A deciduous shrub of loose habit, 8 to 10 ft high, with erect stems and arching, slender branches, often armed with a spine at the base of each leafstalk or leaf-cluster; the whole plant without down. Leaves composed of three to (normally) five leaflets, borne on a slender common stalk 11⁄2 to 31⁄2 in. long; leaflets stalkless, obovate, 1 to 21⁄2 in. long, 1⁄3 to 1 in. wide, toothed except towards the tapering base. Flowers very small, greenish white, produced during June and later, on a spherical umbel 3⁄4 to 1 in. diameter, terminating a slender stalk 2 to 4 in. long. On the year-old wood the leaves are produced in clusters from the previous year's buds; it is from the centre of this cluster that the inflorescence is borne.

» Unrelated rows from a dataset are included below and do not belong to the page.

Lemma yields_createMissingTable (g : string -> W -> option unit * W)
  (tbldef : TableDefinition) :
  (forall sql w, fst (g sql w) = Some tt) ->
  yields (createMissingTable W (Some g) tbldef) (Ok tt)
    (map Executed (issued_on_create tbldef)).
Proof.
  intro Hg. unfold createMissingTable, issued_on_create.
  cbn [map]. rewrite !map_app.
  change (Executed (getCreateTableSQL tbldef None)
            :: (map Executed (every_other (getCreateIndexSQLs tbldef None))
                  ++ map Executed
                       (every_other
                          (map (insert_on_create_sql (tbl_name tbldef))
                             (insert_on_create tbldef)))
                  ++ map Executed (issued_seeds tbldef)))%list
    with (map Executed (every_other [getCreateTableSQL tbldef None])
            ++ (map Executed (every_other (getCreateIndexSQLs tbldef None))
                  ++ map Executed
                       (every_other
                          (map (insert_on_create_sql (tbl_name tbldef))
                             (insert_on_create tbldef)))
                  ++ map Executed (issued_seeds tbldef)))%list.
  apply yields_bind with (a := tt); [now apply yields_executeSQLCommands|].
  apply yields_bind with (a := tt); [now apply yields_executeSQLCommands|].
  apply yields_bind with (a := tt); [now apply yields_executeSQLCommands|].
  now apply yields_handleDataTransformations.
Qed.
(** * A voice-turn pipeline for telephone calls: session.py, utils.py, main.py

    The development embeds the three Python modules of the repository:
    - [utils.py]: frame decoding, the audio buffer, the PCM-to-WAV step, the
      voice-activity test and the wrappers of the transcription, synthesis
      and playback services;
    - [session.py]: the [Session] class with [on_message], [_process_turn]
      and [on_disconnect], and the [SessionManager] registry;
    - [main.py]: the websocket handler [media_ws].

    Python code that raises is embedded in an exception monad; code that also
    mutates the session or talks to the outside world runs in a state and
    exception monad over the session object and a record of the world (files
    on disk, the calls made to external services, what was printed).  The
    answers of the outside world come from an [Env] of oracles. *)

From Stdlib Require Import ZArith String Ascii Strings.Byte List Bool Lia.
From Stdlib Require Import PrimFloat FloatOps SpecFloat Uint63.
From stdpp Require Import base option list gmap strings pretty.
Import ListNotations.

Local Open Scope string_scope.
Local Open Scope Z_scope.
Set Warnings "-register-all,-abstract-large-number".

(* ===================================================================== *)
(** * Python values, exceptions and the exception monad *)
(* ===================================================================== *)

(** [repr(s)] for a string of code points below 256: single quotes, unless
    the string holds a single quote and no double quote; the quote in use
    and the backslash are escaped; TAB, LF and CR are written with their
    letter, and the other characters that are not printable (C0, DEL, C1,
    the no-break space and the soft hyphen) as two hexadecimal digits. *)
Definition single_quote : ascii := ascii_of_nat 39.
Definition double_quote : ascii := ascii_of_nat 34.
Definition backslash : ascii := ascii_of_nat 92.

Definition hex_digit (n : N) : ascii :=
  ascii_of_N (if (n <? 10)%N then 48 + n else 87 + n).

Definition is_printable (c : ascii) : bool :=
  let n := N_of_ascii c in
  (((32 <=? n) && (n <? 127)) || ((161 <=? n) && negb (n =? 173)))%N.

Fixpoint holds_char (c : ascii) (s : string) : bool :=
  match s with
  | EmptyString => false
  | String a s' => Ascii.eqb a c || holds_char c s'
  end.

Definition repr_char (quote c : ascii) : string :=
  let n := N_of_ascii c in
  if Ascii.eqb c quote || Ascii.eqb c backslash
  then String backslash (String c EmptyString)
  else if (n =? 9)%N then String backslash "t"
  else if (n =? 10)%N then String backslash "n"
  else if (n =? 13)%N then String backslash "r"
  else if is_printable c then String c EmptyString
  else String backslash
         (String "x" (String (hex_digit (n / 16)) (String (hex_digit (n mod 16))
                                                     EmptyString))).

Fixpoint repr_body (quote : ascii) (s : string) : string :=
  match s with
  | EmptyString => EmptyString
  | String c s' => repr_char quote c ++ repr_body quote s'
  end.

Definition py_repr (s : string) : string :=
  let quote :=
    if holds_char single_quote s && negb (holds_char double_quote s)
    then double_quote else single_quote in
  String quote (repr_body quote s ++ String quote EmptyString).

(** The exceptions the three modules can meet.  [Exception_ msg] is a bare
    [raise Exception(msg)] of the source.  [binascii_Error] and
    [ValueError] carry their message, [KeyError] the text [str(e)] gives
    (the [repr] of the missing key), and [FileNotFoundError] the name of the
    missing file. *)
Inductive exn : Type :=
  | binascii_Error (msg : string)
  | ValueError (msg : string)
  | OverflowError
  | JSONDecodeError
  | KeyError (shown : string)
  | TypeError
  | IndexError
  | AttributeError
  | OSError
  | FileNotFoundError (filename : string)
  | RequestException
  | TwilioRestException
  | VadError
  | WebSocketDisconnect
  | Exception_ (msg : string).

Inductive res (A : Type) : Type :=
  | Ok (a : A)
  | Raise (e : exn).
Arguments Ok {A} a.
Arguments Raise {A} e.

#[global] Instance res_ret : MRet res := fun _ a => Ok a.
#[global] Instance res_bind : MBind res := fun _ _ f r =>
  match r with
  | Ok a => f a
  | Raise e => Raise e
  end.

(** [try: body except Exception: handler] on pure code. *)
Definition try_res {A} (body : res A) (handler : exn -> res A) : res A :=
  match body with
  | Ok a => Ok a
  | Raise e => handler e
  end.

(** JSON documents as Python sees them after [json.loads]. *)
Inductive json : Type :=
  | JNull
  | JBool (b : bool)
  | JNum (z : Z)
  | JStr (s : string)
  | JArr (items : list json)
  | JObj (fields : list (string * json)).

Fixpoint assoc (k : string) (fields : list (string * json)) : option json :=
  match fields with
  | [] => None
  | (k', v) :: rest => if String.eqb k k' then Some v else assoc k rest
  end.

(** [d.get(k, default)]: only dictionaries have [get]. *)
Definition py_get (d : json) (k : string) (default : json) : res json :=
  match d with
  | JObj fields => Ok (match assoc k fields with Some v => v | None => default end)
  | _ => Raise AttributeError
  end.

(** [d[k]] for a string key. *)
Definition py_getitem (d : json) (k : string) : res json :=
  match d with
  | JObj fields =>
      match assoc k fields with
      | Some v => Ok v
      | None => Raise (KeyError (py_repr k))
      end
  | JArr _ | JStr _ => Raise TypeError
  | _ => Raise TypeError
  end.

(** [x[0]]. *)
Definition py_first (x : json) : res json :=
  match x with
  | JArr (v :: _) => Ok v
  | JArr [] => Raise IndexError
  | JStr (String c _) => Ok (JStr (String c EmptyString))
  | JStr EmptyString => Raise IndexError
  | JObj _ => Raise (KeyError "0")
  | _ => Raise TypeError
  end.

(** Truth value of a Python object, as [if delta:] takes it. *)
Definition truthy (v : json) : bool :=
  match v with
  | JNull => false
  | JBool b => b
  | JNum z => negb (z =? 0)
  | JStr s => negb (String.eqb s "")
  | JArr l => match l with [] => false | _ => true end
  | JObj l => match l with [] => false | _ => true end
  end.

(* ===================================================================== *)
(** * Python strings *)
(* ===================================================================== *)

(** Characters are code points below 256.  [str.isspace] holds there for
    TAB..CR, FS..US, the space, NEL (0x85) and the no-break space (0xA0). *)
Definition is_space (c : ascii) : bool :=
  let n := N_of_ascii c in
  (((9 <=? n) && (n <=? 13)) || ((28 <=? n) && (n <=? 32))
   || (n =? 133) || (n =? 160))%N.

Fixpoint lstrip (s : string) : string :=
  match s with
  | EmptyString => EmptyString
  | String c s' => if is_space c then lstrip s' else s
  end.

Fixpoint rstrip (s : string) : string :=
  match s with
  | EmptyString => EmptyString
  | String c s' =>
      match rstrip s' with
      | EmptyString => if is_space c then EmptyString else String c EmptyString
      | r => String c r
      end
  end.

(** [s.strip()] *)
Definition strip (s : string) : string := rstrip (lstrip s).

(** [s.split()]: the maximal runs of non-space characters; [cur] is the run
    being read. *)
Fixpoint split_from (cur : string) (s : string) : list string :=
  match s with
  | EmptyString => if String.eqb cur "" then [] else [cur]
  | String c s' =>
      if is_space c
      then (if String.eqb cur "" then split_from "" s'
            else cur :: split_from "" s')
      else split_from (cur ++ String c EmptyString) s'
  end.

Definition split (s : string) : list string := split_from "" s.

(** [s.startswith(p)] *)
Fixpoint startswith (p s : string) : bool :=
  match p, s with
  | EmptyString, _ => true
  | String a p', String b s' => Ascii.eqb a b && startswith p' s'
  | String _ _, EmptyString => false
  end.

Native of China and Japan; introduced in 1874, but for long confined to cool greenhouses. It is quite hardy if given shelter from north and east, and a most elegant, handsome-foliaged shrub, although destitute of flower beauty. Still more pleasing is the garden variety
cv. 'Variegatus', whose leaflets are edged with a broad border of creamy white. This is one of the daintiest of variegated shrubs, hardy, but needing a sheltered position. Propagated by cuttings made of short, moderately firm shoots in heat; or of harder wood under a handlight. It was once known in gardens as Panax quinquefolium variegatum. Illustrated in Flore des Serres, tt. 2079-80 (1874).